2. Involve super users in the selection process. All too frequently, hospital administrators, finance, legal, and other stakeholders that aren’t the end users are the only ones involved in the early evaluation process. If the budget allows for it, put some of your super users on a plane and take them to a healthcare IT conference (or look for one nearby). They’ll be able to demo several systems at the conference and quickly establish a short list. Even better, once you’ve narrowed the candidates to just two or three systems, pilot each vendor’s system in as many departments or affiliated ambulatory facilities as possible.
3. Test the system. Piloting the systems that appear to be the best fit will allow you to not only test them in an actual care delivery setting, but also allow you to see how the vendors perform during implementation on a smaller scale. The pending rule for the third stage of MU is likely to cause innovation and consolidation among vendors as they’re pressed to fix issues with interoperability and health information exchange. A trial period will give you additional time to see how these changes start to play out, before committing to a contract that could last years and cost several hundred million dollars when all is said and done.
The time and/or money spent in the beginning could, depending on the size of your organization, save millions of dollars in the end. If time and/or budget constraints prevent the piloting of several systems, at the very least don’t make a decision until after the rule for the third stage of meaningful use is finalized.
4. Involve super users in the design process. Despite many vendors’ claims to the contrary, adopting EHR at your hospital will require changes to many of your users’ daily workflows. Involving your super users in the design process will reduce (but probably not eliminate) the initial decline in productivity. They can also help design processes and interfaces that best fit their positions’ user groups and minimize the system’s impact on clinical efficiency and patient flow.

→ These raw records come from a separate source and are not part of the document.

Definition RealApi_deleteCertificate (name : string) : Async R unit :=
  axiosRequest WNothing (config "delete" (versioned ("/httpscerts/" +:+ name)) NoData) true ;; mret tt.

Definition RealApi_createAcmeServer (acmeServer : AcmeServerFormType) : Async R AcmeServerInfo :=
  res ← axiosRequest WAcmeServer (config "post" (versioned ("/acmeserver")) (PAcmeServer acmeServer)) true;
  mret (response_data res).

Definition RealApi_editAcmeServer (acmeServer : AcmeServerFormType) : Async R unit :=
  axiosRequest WNothing (config "put" (versioned ("/acmeserver")) (PAcmeServer acmeServer)) true ;; mret tt.

Definition RealApi_deleteAcmeServer (acmeServer : AcmeServerFormType) : Async R unit :=
  axiosRequest WNothing (config "delete" (versioned ("/acmeserver")) (PAcmeServer acmeServer)) true ;; mret tt.

Definition RealApi_getAcmeServer : Async R AcmeServerInfo :=
  res ← axiosRequest WAcmeServer (config "get" (versioned ("/acmeserver")) NoData) true;
  mret (response_data res).

Definition RealApi_loadServices (name : string) : Async R (list Service) :=
  res ← axiosRequest WServices (config "get" (versioned ("/services")) NoData) true;
  mret (response_data res).

Definition RealApi_getSSOConfig : Async R SSOConfig :=
  res ← axiosRequest WSSOConfig (config "get" (versioned ("/sso")) NoData) true;
  mret (response_data res).

Definition RealApi_createSSOConfig (ssoConfig : SSOConfig) : Async R SSOConfig :=
  res ← axiosRequest WSSOConfig (config "post" (versioned ("/sso")) (PSSOConfig ssoConfig)) true;
  mret (response_data res).
(* ===== verification/ActionFacts.v ===== *)
(** What the thunks do to the store, whatever the API answers and whatever
    happens while they wait. *)

From S2P Require Import Prelude JsString JsNumber ResourceTypes ActionTypes AccessTokens ReducerUtils ResourceReducers UiReducers RootReducer SliceFacts RootFacts CasbinMiddleware Store ComponentForms Async Api Actions.

(** ** Executions of the primitive programs *)

(** Every action but a login passes the middleware as it is. *)
Definition plain (a : Actions) : bool :=
  match a with Common (LOAD_LOGIN_STATUS_FULFILLED _) => false | _ => true end.

Section facts.
Context {R : Type}.
Variable connectRouter : R -> Actions -> R.
Variable call : FnRef -> Actions -> bool.
Variable b : Boot.
Variable pathname : string.
Variables K8sApiPrefix K8sApiVersion : string.
Abbreviation dashboard := (Dashboard R).
Abbreviation exec := (exec connectRouter call b pathname).
Abbreviation others := (others connectRouter call b).
Abbreviation api m := (m K8sApiPrefix K8sApiVersion) (only parsing).
Implicit Types (d : dashboard) (tr : list Event) (a : Actions).

(** The dashboard after an action. *)
Definition after d a : dashboard := (dispatch connectRouter call b d a).1.

Lemma plain_spec a : plain a = true -> forall ls, a <> Common (LOAD_LOGIN_STATUS_FULFILLED ls).
Proof. by intros H ls ->. Qed.

Lemma dispatch_plain_ok d a : plain a = true ->
  dispatch connectRouter call b d a = (after d a, Ok tt) /\ reduced (dash_root d) a (dash_root (after d a)).
Proof.
  intros Hp. unfold after.
  destruct (dispatch_plain connectRouter call b d a (plain_spec a Hp)) as (root & st & -> & He). split; [done|].
  unfold reduce_all in He. cbn [forEachM] in He. apply bind_Ok in He as ([s1 st1] & He & [= <- <-]).
  destruct (root_reducer_reduced connectRouter call b (dash_root d) (dash_storage d) a) as (s2 & st2 & He' & Hr).
  rewrite He in He'. injection He' as <- <-. exact Hr.
Qed.

Lemma after_reduced d a : plain a = true -> reduced (dash_root d) a (dash_root (after d a)).
Proof. intros Hp. by apply dispatch_plain_ok. Qed.

Lemma exec_dispatch_ d a tr d' x : plain a = true ->
  exec (dispatch_ a) d tr d' x <-> tr = [Dispatched a] /\ d' = after d a /\ x = Fulfilled tt.
Proof.
  intros Hp. destruct (dispatch_plain_ok d a Hp) as [He _]. cbn. rewrite He. cbn. split.
  - intros (tr' & -> & -> & -> & ->). done.
  - intros (-> & -> & ->). by exists [].
Qed.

Due diligence in the vendor evaluation process and involving end users early on will not only aid buy-in and increase confidence in the eventual end result, but also will decrease the time-to-fluency for many of your users. Seeing colleagues using the system makes it more approachable, and knowing that one of their own was involved in the selection and design process from the beginning inspires more confidence in the system’s architecture and functionality. Having a peer demonstrate a particular feature, rather than an outside implementation consultant, can also be more effective for certain users.
Though creating buy-in for a healthcare IT purchase among physicians at your organization involves many factors, it begins and ends with your super users. Select them carefully and treat them well-it is their evangelism or criticism that will spell the ultimate success or failure of your implementation.